私たちは訓練所近くに来ると鉄板の激しい打撃音が響く。激しい音は断続的に続き、中で何が行われて居るのか気になり、中を覗く。
「はぁ、はぁ……」
「メグルちゃん、まだなの? 指輪はここよ」
「待っててください。取りに行きますから」
訓練所の中では炎の魔物とメグルが戦っており、エルヴィスの手に指輪があったのがわかる。桜色の金指輪だ。それを取りに来いと言うのだろう。魔物を倒して、しかし、メグルの力では遠く及ばない。魔法を使おうにも全く歯が立って居なかった。メグルの魔法も付け焼き刃。無理難題。
「ただの苛めですね」
「わぁ!? 楽しい!! メグルちゃん痛がってる!!」
「あなたねぇ……」
「女の子の痛がってる姿はかわいいよ?」
隣の令嬢は本当に変人だ。いや、私も含めて全員変人か。変わった子が私たちに集まっているのだ。まぁ、実益があると言うのは目に見えている。エルヴィスの力で。

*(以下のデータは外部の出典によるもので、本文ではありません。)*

Lemma pubUnsubscribe_ignores_channel (user ch ch' : string) (w : World) :
  pubUnsubscribe user ch w = pubUnsubscribe user ch' w.
Proof. reflexivity. Qed.

(** [pubDisconnect] publishes one command, under the method name
    "unsubscribe"; its params encode the user, and no reconnect flag. *)
Lemma pubDisconnect_returns (user : string) (reconnect : bool) (w : World) :
  let cmd := {| Command.UID := uid w; Command.Method := "unsubscribe";
                Command.Params :=
                  (EncodeDisconnect {| ControlDisconnect.User := user |}).1 |} in
  exists w',
    pubDisconnect user reconnect w
      = Ret (recv (engine_PublishControl (engine w) cmd).2, w') /\
    calls w' = calls w ++ [EnginePublishControl cmd] /\
    objects w' = objects w /\ hub w' = hub w /\ goroutines w' = goroutines w.
Proof.
  intros cmd. unfold pubDisconnect, publishControl. run. simpl. fold cmd.
  destruct (engine_PublishControl (engine w) cmd) as [e' c]. simpl.
  eexists. split; [reflexivity |]. done.
Qed.

(** [disconnectUser] starts one closing goroutine per connection of the
    user, with the advice built from [reconnect], and returns nil. *)
Lemma disconnect_connections_returns (cs : list ClientRef) (advice : Disconnect.t)
    (w : World) :
  disconnect_connections cs advice w
  = Ret (tt, set_goroutines (goroutines w ++ map (fun c => GoClose c advice) cs) w).
Proof.
  revert w. induction cs as [|c cs IH]; intros w; simpl.
  - unfold ret. rewrite app_nil_r. by destruct w.
  - unfold bind, go, modify. rewrite IH. simpl. by rewrite <- (assoc_L (++)).
Qed.

Lemma disconnectUser_returns (user : string) (reconnect : bool) (w : World) :
  disconnectUser user reconnect w
  = Ret (None, set_goroutines
                 (goroutines w ++ map (fun c => GoClose c (disconnect_advice reconnect))
                                   (hub_UserConnections (hub w) user)) w).
Proof.
  unfold disconnectUser, call_hub_UserConnections. run.
  by rewrite disconnect_connections_returns.
Qed.

(** *** The calls of the local step, one by one *)

(** Calls answered nil, followed by further calls. *)
Lemma asked_in_turn_app (objs objs1 objs2 : ClientRef -> C)
    (l1 l2 : list (ClientRef * string)) (r : error) :
  asked_in_turn objs l1 None objs1 ->
  asked_in_turn objs1 l2 r objs2 ->
  asked_in_turn objs (l1 ++ l2) r objs2.
Proof.
  intros Hfirst. revert l2 r objs2.
  remember None as r1 eqn:Hr1.
  induction Hfirst as [objs | objs c x o' e Hcall | objs c x o' l r' objs' Hcall _ IH];
    intros l2 r objs2 Hrest.
  - exact Hrest.
  - discriminate.
  - simpl. eapply asked_next; [exact Hcall |]. by apply IH.
Qed.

「本当に怖いわ、彼女は……弟欲しいだけでここまでするんだから」
「私は逆に狂った感じがして好きです。姉さんの事は」
「まぁ、危なっかしい橋渡るときは注意だけしましょ」
「うん……それよりもさ。メグルちゃん立たなく……なったね。姉さん、動かないし……ちょっとヤバい」
「えっ!?」
私は中の様子を慌てて見る。メグルちゃんがピクリともせず、炎につつまれた事に冷や汗が溢れ、訓練所に入る。
「エルヴィス!! やりすぎよ!!」
腰から、水の魔法陣のカードを抜き。メグルに当てる。消火をすると所々、服が焦げており火傷もしており非常に危ない状況なのがわかった。ルビアもしっかりと庇うようにエルヴィスの前へ立つ。

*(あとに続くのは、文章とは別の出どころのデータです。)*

(** The report of a pass, and how the pass ends, do not depend on the
    variables it starts with. *)
Lemma iteration_agree (fmt : print_format) (iIter : nat) (ser : serial_port)
  (v v' : vars) :
  match iteration fmt iIter ser v, iteration fmt iIter ser v' with
  | Done vr, Done vr' => snd vr = snd vr'
  | Raised e, Raised e' => e = e'
  | Loops, Loops => True
  | _, _ => False
  end.
Proof.
  unfold iteration, capture.
  destruct (open_raises ser) as [ex|].
  { destruct (is_Exception ex); reflexivity. }
  destruct (read_loop (readlines ser) "") as [t st] eqn:E.
  assert (Ht : t = fst (read_loop (readlines ser) "")) by now rewrite E.
  assert (Hdone : forall w w' : vars,
    telegram w = t -> telegram w' = t ->
    match (_ <- close_port ser ;; v2 <- look_for_checksum w ;;
           r <- process fmt iIter v2 ;; Done (v2, r)),
          (_ <- close_port ser ;; v2 <- look_for_checksum w' ;;
           r <- process fmt iIter v2 ;; Done (v2, r)) with
    | Done vr, Done vr' => snd vr = snd vr'
    | Raised e, Raised e' => e = e'
    | Loops, Loops => True
    | _, _ => False
    end).
  { intros [tw gw iw cw] [tw' gw' iw' cw']. cbn [telegram]. intros -> ->.
    destruct (close_port ser); cbn [bind]; auto.
    rewrite Ht, !look_for_checksum_read. cbn [bind].
    unfold process. cbn [good_checksum negb telegram].
    destruct (clean_readings _); cbn [bind]; auto.
    destruct (table_line _ _ _); cbn [bind]; auto.
    destruct (power_line _ _); cbn [bind]; auto. }
  destruct st as [|ex|]; cbn [bind].
  - now apply Hdone.
  - destruct (is_Exception ex); cbn [bind]; [now apply Hdone | reflexivity].
  - exact I.
Qed.

(** X5.  No pass depends on the passes before it: the outcome of the loop
    is the same whatever the variables (the telegram, the checksum flag and
    the two checksums) hold when it starts. *)
Theorem X5_passes_are_independent (fmt : print_format) (iIter : nat)
  (passes : list serial_port) (v v' : vars) :
  main_loop fmt iIter passes v = main_loop fmt iIter passes v'.
Proof.
  revert iIter v v'. induction passes as [|ser passes IH]; intros iIter v v';
    [reflexivity|].
  cbn [main_loop]. pose proof (iteration_agree fmt iIter ser v v') as H.
  destruct (iteration fmt iIter ser v) as [[v2 r]| |],
           (iteration fmt iIter ser v') as [[v2' r']| |];
    cbn [bind] in *; try contradiction; try congruence.
  cbn [snd] in H. subst r'. cbn [fst snd]. now rewrite (IH _ v2 v2').
Qed.

(** ** The dictionary of a telegram *)

Lemma fold_store_field_map (lines : list string) (d : dict) :
  fold_left store_field (map field_of lines) d
  = fold_left (fun d line => dict_set (before_paren line) (from_paren line) d) lines d.
Proof.
  revert d. induction lines as [|l lines IH]; intros d; [reflexivity|].
  cbn [map fold_left]. apply IH.
Qed.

「どけなさい、バーディス。ルビアちゃん。回復魔法撃つから。気絶してるけど、軽傷よ」
「エルヴィス!! 回復してまた戦わせるのでしょう!! 体壊れるわ!!」
「げほ……はぁ、はぁ。しまった。眠ってしまったようですね」
メグルが目を醒まし、ゆっくりと起き上がる。フラフラする足取りはスッとしっかりと地面を踏み、剣を拾う。気付いた時には傷はゆっくりと治りだし。顔の傷のみ残る。
「自己修復出来たじゃない。おめでとう、魔法の世界へようこそ」
「これは奇跡です。姉貴……それにまだ。姉貴を斬れてない。その指輪……貰いに行きます!!」
「ですね、来なさい。来れたらいいわね」
エルヴィスとメグルが構える。メグルは真っ直ぐ真っ直ぐエルヴィスだけを見つめ……歯をくいしばる。何処か諦めもせず。それでもと立ち上がっていたのだ。

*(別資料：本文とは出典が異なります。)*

(** X9. A second [Acquire] of a name whose write lock is held: the caller is
    counted in [queueSize], which goes from 1 to 2, and stops at
    [nl.Lock()]; the holder's [Release()] takes [queueSize] back to 1,
    leaves the entry in the map and clears [writeLockMode]; the second
    caller then gets the same entry, with [WriteLockCounter()] 2 and
    [WriteLockMode()] false although it holds the write lock.  The entry is
    given in full after each of the four runs. *)
Theorem write_lock_hand_over s t u n :
  t ≠ u → n ≠ ""%string → pc_of s t = PIdle → pc_of s u = PIdle →
  mapLock (st_mem s) = None → locks (st_mem s) !! n = None →
  ∃ s1 s2 s3 s4,
    run (Call t (CAcquire n) :: solo t 10) s = Some s1 ∧
    pc_of s1 t = PHoldW (length (heap (st_mem s))) ∧
    run (Call u (CAcquire n) :: solo u 6) s1 = Some s2 ∧
    pc_of s2 u = PAcquire n (AcqLock (length (heap (st_mem s)))) ∧
    step u (pc_of s2 u) (st_mem s2) = None ∧
    run (Call t CRelease :: solo t 4) s2 = Some s3 ∧
    pc_of s3 t = PIdle ∧
    locks (st_mem s3) !! n = Some (length (heap (st_mem s))) ∧
    run (solo u 3) s3 = Some s4 ∧
    pc_of s4 u = PHoldW (length (heap (st_mem s))) ∧
    WriteLockCounter s4 (length (heap (st_mem s))) = Some 2 ∧
    WriteLockMode s4 (length (heap (st_mem s))) = Some false ∧
    heap (st_mem s1) !! length (heap (st_mem s)) =
      Some (mkNL n 1 1 1 (mkRW (Some t) 0)) ∧
    heap (st_mem s2) !! length (heap (st_mem s)) =
      Some (mkNL n 2 1 1 (mkRW (Some t) 0)) ∧
    heap (st_mem s3) !! length (heap (st_mem s)) =
      Some (mkNL n 1 0 1 (mkRW None 0)) ∧
    heap (st_mem s4) !! length (heap (st_mem s)) =
      Some (mkNL n 1 0 2 (mkRW (Some u) 0)).
Proof.
  intros Htu Hn Hpt Hpu Hml Hl. destruct s as [[h l ml] th]. simpl in *. subst ml.
  destruct (run_call_steps t (CAcquire n) 10 (mkState (mkMem h l None) th) _ _ _ _
              ltac:(by rewrite Hpt) (Acquire_new_steps t n h l Hn Hl))
    as (s1 & Hr1 & Hm1 & Hp1 & _ & Hf1).
  destruct (Acquire_found_steps u n h (<[n := length h]> l) n 1 1 (mkRW (Some t) 0) Hn)
    as [evs2 Hs2]; [by rewrite lookup_insert_eq|].
  edestruct (run_call_steps u (CAcquire n) 6 s1 (PAcquire n AcqCheck))
    as (s2 & Hr2 & Hm2 & Hp2 & _ & Hf2).
  { rewrite (frame_pc _ _ t u Hf1) by done. by rewrite Hpu. }
  { rewrite Hm1. exact Hs2. }
  destruct (Release_queued_steps t h (<[n := length h]> l) n 1 1 t 0%nat Hn)
    as [evs3 Hs3].
  edestruct (run_call_steps t CRelease 4 s2 (PRelease (length h) RelCheck))
    as (s3 & Hr3 & Hm3 & Hp3 & _ & Hf3).
  { rewrite (frame_pc _ _ u t Hf2) by done. by rewrite Hp1. }
  { rewrite Hm2. exact Hs3. }
  destruct (Acquire_lock_steps u n h (<[n := length h]> l) n 1 0 1 None) as [evs4 Hs4].
  edestruct (run_solo_steps u 3 s3) as (s4 & Hr4 & Hm4 & Hp4 & _ & _).
  { rewrite (frame_pc _ _ t u Hf3) by done. rewrite Hp2, Hm3. exact Hs4. }
  exists s1, s2, s3, s4.
  split; [done|]. split; [done|]. split; [done|]. split; [done|].
  split. { rewrite Hp2, Hm2. cbn. run_statements. reflexivity. }
  split; [done|]. split; [done|].
  split. { rewrite Hm3. simpl. by rewrite lookup_insert_eq. }
  split; [done|]. split; [done|].
  unfold WriteLockCounter, WriteLockMode. rewrite Hm1, Hm2, Hm3, Hm4. simpl.
  rewrite !lookup_snoc_last. done.
Qed.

蛮勇、火に近付く虫のようだとしても……立ち上がる。だが、圧倒的力量を埋めるには時間が足りなかった。なのに立ち向かおうとする。
「はぁ、全く……」
同じ事を私は出来るでしょうか? いいえ、出来ません。私はルビアと目線を合わせて頷いた。
「いいでしょう。エルヴィス……大人げないわ」
「そうです。お姉さん。弱い者いじめは壊さずにするべきです」
「バーディスの姉貴? ルビアの姉貴? 何を?」
「助太刀よ。指輪が欲しいのでしょう。姉なら、それをプレゼントしないとね」
「同じくです。正直に言いますと……女の子なのにここまで男らしい子も珍しいです。いじめたいので仲間になりましょう」
「姉貴!!」
私はルビアとともにメグルの前へ立つ。それに不敵の笑みをエルヴィスは向けてくる。背筋が冷えるその笑いをメグルに対して見られないように心を奮い立たせる。『悪役』よりも『魔王』に見えるエルヴィスが頷く。
「面白い。3人ですね。いいでしょう……遠慮いりませんよ」
カアアアアアアアアアア!!
エルヴィスの背後で炎の鳥が鳴き。ルビアと二人で圧力を感じながら……魔法を唱えるのだった。